The required output is every line from the beginning of the entries below through the line that includes "Proof. apply (rows_acc", copied exactly.

Stored items
_ _ _ _ _

(** ** The table of arguments in the comment *)

Lemma rows_acc {A} (row : A -> string) (l : list A) (comment : string) :
  fold_left (fun comment a => comment +:+ row a) l comment
  = comment +:+ fold_left (fun comment a => comment +:+ row a) l "".
Proof.
  revert comment. induction l as [|a l IH]; intros comment; simpl.
  - rewrite append_nil_r. reflexivity.
  - rewrite IH, (IH ("" +:+ row a)), append_nil, append_assoc. reflexivity.
Qed.

Lemma argument_pass (args : list string) (comment : string) :
  fold_left (fun comment argument => comment +:+ "| " +:+ argument +:+ " |" +:+ Main.nl)
    args comment
  = comment +:+ argument_block args.
Proof. apply (rows_acc (fun argument => "| " +:+ argument +:+ " |" +:+ Main.nl)). Qed.

Lemma argument_passes (args outer : list string) (comment : string) :
  fold_left (fun comment (_ : string) =>
               fold_left (fun comment argument =>
                            comment +:+ "| " +:+ argument +:+ " |" +:+ Main.nl)
                 args comment)
    outer comment
  = comment +:+ copies (length outer) (argument_block args).
Proof.
  revert comment. induction outer as [|x outer IH]; intros comment; simpl.
  - rewrite append_nil_r. reflexivity.
  - rewrite IH, argument_pass, append_assoc. reflexivity.
Qed.

Lemma count_char_app (c : ascii) (a b : string) :
  count_char c (a +:+ b) = (count_char c a + count_char c b)%nat.
Proof.
  induction a as [|x a IH]; [reflexivity|].
  rewrite append_cons. simpl. rewrite IH. lia.
Qed.

Lemma count_char_copies (c : ascii) (n : nat) (s : string) :
  count_char c (copies n s) = (n * count_char c s)%nat.
Proof.
  induction n as [|n IH]; [reflexivity|].
  simpl copies. rewrite count_char_app, IH. lia.
Qed.

Lemma count_char_argument_block (args : list string) :
  Forall (fun argument => count_char JS.chr_newline argument = 0%nat) args ->
  count_char JS.chr_newline (argument_block args) = length args.
Proof.
  unfold argument_block. induction 1 as [|a l Ha _ IH]; [reflexivity|].
  simpl fold_left. rewrite argument_pass, append_nil, !count_char_app.
  fold (argument_block l). unfold argument_block at 1. rewrite IH, Ha.
  reflexivity.
Qed.

(** X20. The table of arguments that [create] writes into the comment
    is the list of the arguments of the image repeated once per
    argument: with [n] arguments it is [n] copies of the [n] rows, so
    it has [n * n] rows when no argument spans lines. *)
Theorem argument_rows_repeat (args : list string) :
  Main.argument_rows args = copies (length args) (argument_block args)
  /\ (Forall (fun argument => count_char JS.chr_newline argument = 0%nat) args ->
      count_char JS.chr_newline (Main.argument_rows args)
      = (length args * length args)%nat).
Proof.
  assert (H : Main.argument_rows args = copies (length args) (argument_block args)).
  { unfold Main.argument_rows. rewrite argument_passes, append_nil. reflexivity. }
  split; [exact H|].
  intros Hn. rewrite H, count_char_copies, (count_char_argument_block args Hn).
  reflexivity.
Qed.

Lemma argument_rows_repeat_witness :
  count_char JS.chr_newline (Main.argument_rows ["serve"; "migrate"; "worker"]) = 9%nat.
Proof.
  refine (proj2 (argument_rows_repeat ["serve"; "migrate"; "worker"]) _).
  repeat constructor.
Defined.
Fixpoint exec (body : list stmt) : stmt :=
  fun g =>
    match body with
    | [] => ret g
    | s :: rest => g' <- s g ;; exec rest g'
    end.

(** [for x in xs: body] at top level. *)
Fixpoint for_each (xs : list string) (body : string -> stmt) : stmt :=
  fun g =>
    match xs with
    | [] => ret g
    | x :: rest => g' <- body x g ;; for_each rest body g'
    end.

(** The namespace of a module before its first statement runs. *)
Definition initial_globals : gmap string binding :=
  <["__name__" := BOther]> (<["__doc__" := BOther]> (<["__package__" := BOther]>
  (<["__loader__" := BOther]> (<["__spec__" := BOther]> (<["__file__" := BOther]>
  (<["__cached__" := BOther]> (<["__builtins__" := BOther]> ∅))))))).

(** Attribute access on a module object: the namespace first and, on a miss,
    the module-level [__getattr__] (the attribute-miss hook). *)
Definition module_getattr (globals : gmap string binding)
    (getattr : string -> M pyfunc) (name : string) : M binding :=
  match globals !! name with
  | Some b => ret b
  | None => f <- getattr name ;; ret (BFunc f)
  end.

(** ** awadhfree.py *)

Module awadhfree.
Section Source.
Variable __name__ : string.

Definition module_772 : M pyfunc :=
  def_ "module_772" (Some "Placeholder for module_772. Returns a simple message.") VarArgs
    (fun args kwargs =>
       emit __name__ INFO "module_772 called with args=%s kwargs=%s" [VTuple args; VDict kwargs] ;;;
       ret (VStr "module_772 OK")).

Definition module_1861 : M pyfunc :=
  def_ "module_1861" (Some "Placeholder for module_1861.") VarArgs
    (fun args kwargs =>
       emit __name__ INFO "module_1861 called" [] ;;;
       ret (VStr "module_1861 OK")).

Definition module_567 : M pyfunc :=
  def_ "module_567" (Some "Placeholder for module_567.") VarArgs
    (fun args kwargs =>
       emit __name__ INFO "module_567 called" [] ;;;
       ret (VStr "module_567 OK")).

Definition module_7197 : M pyfunc :=
  def_ "module_7197" None VarArgs
    (fun args kwargs =>
       emit __name__ INFO "module_7197 called" [] ;;;
       ret (VStr "module_7197 OK")).

Definition func_2731 : M pyfunc :=
  def_ "func_2731" (Some "Example no-op function retained for compatibility.") NoParams
    (fun _ _ => emit __name__ DEBUG "func_2731 executed" [] ;;; ret VNone).

Definition func_166 : M pyfunc :=
  def_ "func_166" None NoParams
    (fun _ _ => emit __name__ DEBUG "func_166 executed" [] ;;; ret VNone).

Definition func_6399 : M pyfunc :=
  def_ "func_6399" None NoParams
    (fun _ _ => emit __name__ DEBUG "func_6399 executed" [] ;;; ret VNone).

Definition _dummy (name : string) (args : list pyval) (kwargs : list (string * pyval)) : M pyval :=
  emit __name__ WARNING "Called fallback stub %s with args=%s kwargs=%s"
    [VStr name; VTuple args; VDict kwargs] ;;;
  ret (VDict [("stub", VStr name); ("args", VTuple args); ("kwargs", VDict kwargs)]).

Definition _make_dummy (name : string) : M pyfunc :=
  f <- def_ "_dummy" None VarArgs (_dummy name) ;;
  ret (set_metadata f name ("Auto-generated stub for missing symbol '" ++ name ++ "'")).

Definition __getattr__ (name : string) : M pyfunc :=
  if startswith name ["module_"; "func_"] || isidentifier name then
    _make_dummy name
  else
    raise (AttributeError ("module '" ++ __name__ ++ "' has no attribute '" ++ name ++ "'")).

(** The module body, statement by statement.  The imports, the logger and
    the functions with another signature are bound as they come;
    [logging.basicConfig] binds nothing. *)
Definition load : M (gmap string binding) :=
  exec [ bind_other "annotations"; bind_other "logging";
         bind_other "Any"; bind_other "Callable"; bind_other "logger";
         def_stmt "module_772" module_772;
         def_stmt "module_1861" module_1861;
         def_stmt "module_567" module_567;
         def_stmt "module_7197" module_7197;
         def_stmt "func_2731" func_2731;
         def_stmt "func_166" func_166;
         def_stmt "func_6399" func_6399;
         bind_other "_make_dummy"; bind_other "__getattr__"; bind_other "setup";
         bind_other "__all__" ] initial_globals.

(** [setup(client)], the hook the host may call to register handlers. *)
Definition setup (client : pyval) : M pyval :=
  emit __name__ INFO "awadhfree.setup() called — no handlers registered by default" [] ;;;
  ret VNone.

End Source.

(** The names of the explicit placeholders. *)
Definition placeholders : list string :=
  ["module_772"; "module_1861"; "module_567"; "module_7197";
   "func_2731"; "func_166"; "func_6399"].

(** The names a star import asks for. *)
Definition __all__ : list string :=
  [ "module_772"; "module_1861"; "module_567"; "module_7197";
    "func_2731"; "setup" ].

End awadhfree.

(** ** cdsfree.py *)

Module cdsfree.

Definition PLACEHOLDER_MODULES : list string :=
  [ "module_1024"; "module_7085"; "module_9603"; "module_2278";
    "module_155"; "module_4650"; "module_1372"; "module_3125";
    "module_3696"; "module_6821"; "module_1152"; "module_3096";
    "module_5358"; "module_1337"; "module_5873" ].

Definition EXPLICIT_FUNCS : list string :=
  [ "func_6860"; "func_1501"; "func_6451"; "func_3497";
    "func_8510"; "func_2652"; "func_1904"; "func_5312";
    "func_9476"; "func_1488"; "func_6050"; "func_9562";
    "func_1259"; "func_7514"; "func_7239"; "func_4594";
    "func_7029"; "func_9562"; "func_9611"; "func_9078";
    "func_7334"; "func_9701"; "func_8757"; "func_61";
    "func_6261"; "func_6822"; "func_3607"; "func_8025";
    "func_8623"; "func_9932"; "func_6711"; "func_9992";
    "func_5244"; "func_9341"; "func_7159"; "func_2185";
    "func_5508"; "func_8328"; "func_2759"; "func_3370";
    "func_5246"; "func_6962"; "func_9156"; "func_4063";
    "func_8775"; "func_9618"; "func_5840"; "func_8005";
    "func_9667"; "func_5964"; "func_1780"; "func_7488";
    "func_5746"; "func_5465"; "func_8143"; "func_6309" ].

Section Source.
Variable __name__ : string.

Definition _fn (n : string) (args : list pyval) (kwargs : list (string * pyval)) : M pyval :=
  emit __name__ INFO "%s called with args=%s kwargs=%s" [VStr n; VTuple args; VDict kwargs] ;;;
  ret (VDict [("name", VStr n); ("ok", VBool true)]).

Definition _make (n : string) : M pyfunc :=
  f <- def_ "_fn" None VarArgs (_fn n) ;;
  ret (set_metadata f n ("Placeholder for " ++ n)).

Definition _f (n : string) (args : list pyval) (kwargs : list (string * pyval)) : M pyval :=
  emit __name__ DEBUG "%s executed — args=%s kwargs=%s" [VStr n; VTuple args; VDict kwargs] ;;;
  ret VNone.

Definition _makef (n : string) : M pyfunc :=
  f <- def_ "_f" None VarArgs (_f n) ;;
  ret (set_metadata f n ("Placeholder function " ++ n)).

Definition _stub (name : string) (args : list pyval) (kwargs : list (string * pyval)) : M pyval :=
  emit __name__ WARNING "Stub called: %s args=%s kwargs=%s"
    [VStr name; VTuple args; VDict kwargs] ;;;
  ret (VDict [("stub", VStr name); ("args", VTuple args); ("kwargs", VDict kwargs)]).

Definition _make_stub (name : string) : M pyfunc :=
  f <- def_ "_stub" None VarArgs (_stub name) ;;
  ret (set_metadata f name ("Auto-generated stub for missing symbol '" ++ name ++ "'")).

Definition __getattr__ (name : string) : M pyfunc :=
  if startswith name ["module_"; "func_"] then
    _make_stub name
  else
    raise (AttributeError ("module '" ++ __name__ ++ "' has no attribute '" ++ name ++ "'")).

(** The module body.  Each round of a loop rebinds the loop variable and the
    factory, then stores the placeholder under its own name. *)
Definition load : M (gmap string binding) :=
  exec [ bind_other "annotations"; bind_other "logging";
         bind_other "Any"; bind_other "Callable"; bind_other "Dict";
         bind_other "logger";
         bind_other "PLACEHOLDER_MODULES";
         for_each PLACEHOLDER_MODULES (fun n =>
           exec [bind_other "name"; bind_other "_make"; def_stmt n (_make n)]);
         bind_other "EXPLICIT_FUNCS";
         for_each EXPLICIT_FUNCS (fun n =>
           exec [bind_other "fname"; bind_other "_makef"; def_stmt n (_makef n)]);
         bind_other "_make_stub"; bind_other "__getattr__"; bind_other "setup";
         bind_other "__all__" ] initial_globals.

(** [setup(client)], the hook the host may call to register handlers. *)
Definition setup (client : pyval) : M pyval :=
  emit __name__ INFO "cdsfree.setup() called — no handlers registered by default" [] ;;;
  ret VNone.

End Source.

Definition placeholders : list string := PLACEHOLDER_MODULES ++ EXPLICIT_FUNCS.

(** The names a star import asks for. *)
Definition __all__ : list string :=
  PLACEHOLDER_MODULES ++ EXPLICIT_FUNCS ++ ["setup"].

End cdsfree.

(** ** icsfree.py *)

Module icsfree.

Definition _PLACEHOLDER_MODULES : list string :=
  [ "module_9950"; "module_5776"; "module_9709"; "module_4940";
    "module_3478"; "module_7622"; "module_4683"; "module_6245";
    "module_5898"; "module_3921"; "module_3397"; "module_8547";
    "module_5192"; "module_1152"; "module_4983" ].

Definition _EXPLICIT_FUNCS : list string :=
  [ "func_9688"; "func_4890"; "func_2536"; "func_5582";
    "func_7887"; "func_9221"; "func_5664"; "func_8117";
    "func_4210"; "func_283"; "func_7348"; "func_5840";
    "func_6913"; "func_9472"; "func_6595"; "func_8247";
    "func_6313"; "func_151"; "func_568"; "func_7786";
    "func_6479"; "func_851"; "func_3534"; "func_6352";
    "func_1441"; "func_9477"; "func_3773"; "func_9486";
    "func_3484"; "func_8895"; "func_4626"; "func_206";
    "func_3792"; "func_6094"; "func_8031"; "func_820";
    "func_8675"; "func_5192"; "func_8116"; "func_1398";
    "func_7791"; "func_5531"; "func_14"; "func_473";
    "func_8426"; "func_8300"; "func_679"; "func_5319";
    "func_6091"; "func_1464"; "func_7125"; "func_7839";
    "func_955"; "func_3290"; "func_5812"; "func_2344";
    "func_6335"; "func_4374"; "func_5253"; "func_2832";
    "func_4996"; "func_243"; "func_2053"; "func_3535";
    "func_4631"; "func_4811"; "func_4683"; "func_9446";
    "func_2277"; "func_2865"; "func_7651"; "func_6851" ].

Section Source.
Variable __name__ : string.

Definition _fn (n : string) (args : list pyval) (kwargs : list (string * pyval)) : M pyval :=
  emit __name__ INFO "%s called with args=%s kwargs=%s" [VStr n; VTuple args; VDict kwargs] ;;;
  ret (VDict [("name", VStr n); ("ok", VBool true)]).

Definition _make (n : string) : M pyfunc :=
  f <- def_ "_fn" None VarArgs (_fn n) ;;
  ret (set_metadata f n ("Placeholder for " ++ n)).

Definition _f (n : string) (args : list pyval) (kwargs : list (string * pyval)) : M pyval :=
  emit __name__ DEBUG "%s executed — args=%s kwargs=%s" [VStr n; VTuple args; VDict kwargs] ;;;
  ret VNone.

Definition _makef (n : string) : M pyfunc :=
  f <- def_ "_f" None VarArgs (_f n) ;;
  ret (set_metadata f n ("Placeholder function " ++ n)).

Definition _stub (name : string) (args : list pyval) (kwargs : list (string * pyval)) : M pyval :=
  emit __name__ WARNING "Stub called: %s args=%s kwargs=%s"
    [VStr name; VTuple args; VDict kwargs] ;;;
  ret (VDict [("stub", VStr name); ("args", VTuple args); ("kwargs", VDict kwargs)]).

Definition _make_stub (name : string) : M pyfunc :=
  f <- def_ "_stub" None VarArgs (_stub name) ;;
  ret (set_metadata f name ("Auto-generated stub for missing symbol '" ++ name ++ "'")).

Definition __getattr__ (name : string) : M pyfunc :=
  if startswith name ["module_"; "func_"] then
    _make_stub name
  else
    raise (AttributeError ("module '" ++ __name__ ++ "' has no attribute '" ++ name ++ "'")).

_ _ _ _ _

__FINISHED EXERCISE__:
(** ** The table of arguments in the comment *)

Lemma rows_acc {A} (row : A -> string) (l : list A) (comment : string) :
  fold_left (fun comment a => comment +:+ row a) l comment
  = comment +:+ fold_left (fun comment a => comment +:+ row a) l "".
Proof.
  revert comment. induction l as [|a l IH]; intros comment; simpl.
  - rewrite append_nil_r. reflexivity.
  - rewrite IH, (IH ("" +:+ row a)), append_nil, append_assoc. reflexivity.
Qed.

Lemma argument_pass (args : list string) (comment : string) :
  fold_left (fun comment argument => comment +:+ "| " +:+ argument +:+ " |" +:+ Main.nl)
    args comment
  = comment +:+ argument_block args.
Proof. apply (rows_acc (fun argument => "| " +:+ argument +:+ " |" +:+ Main.nl)). Qed.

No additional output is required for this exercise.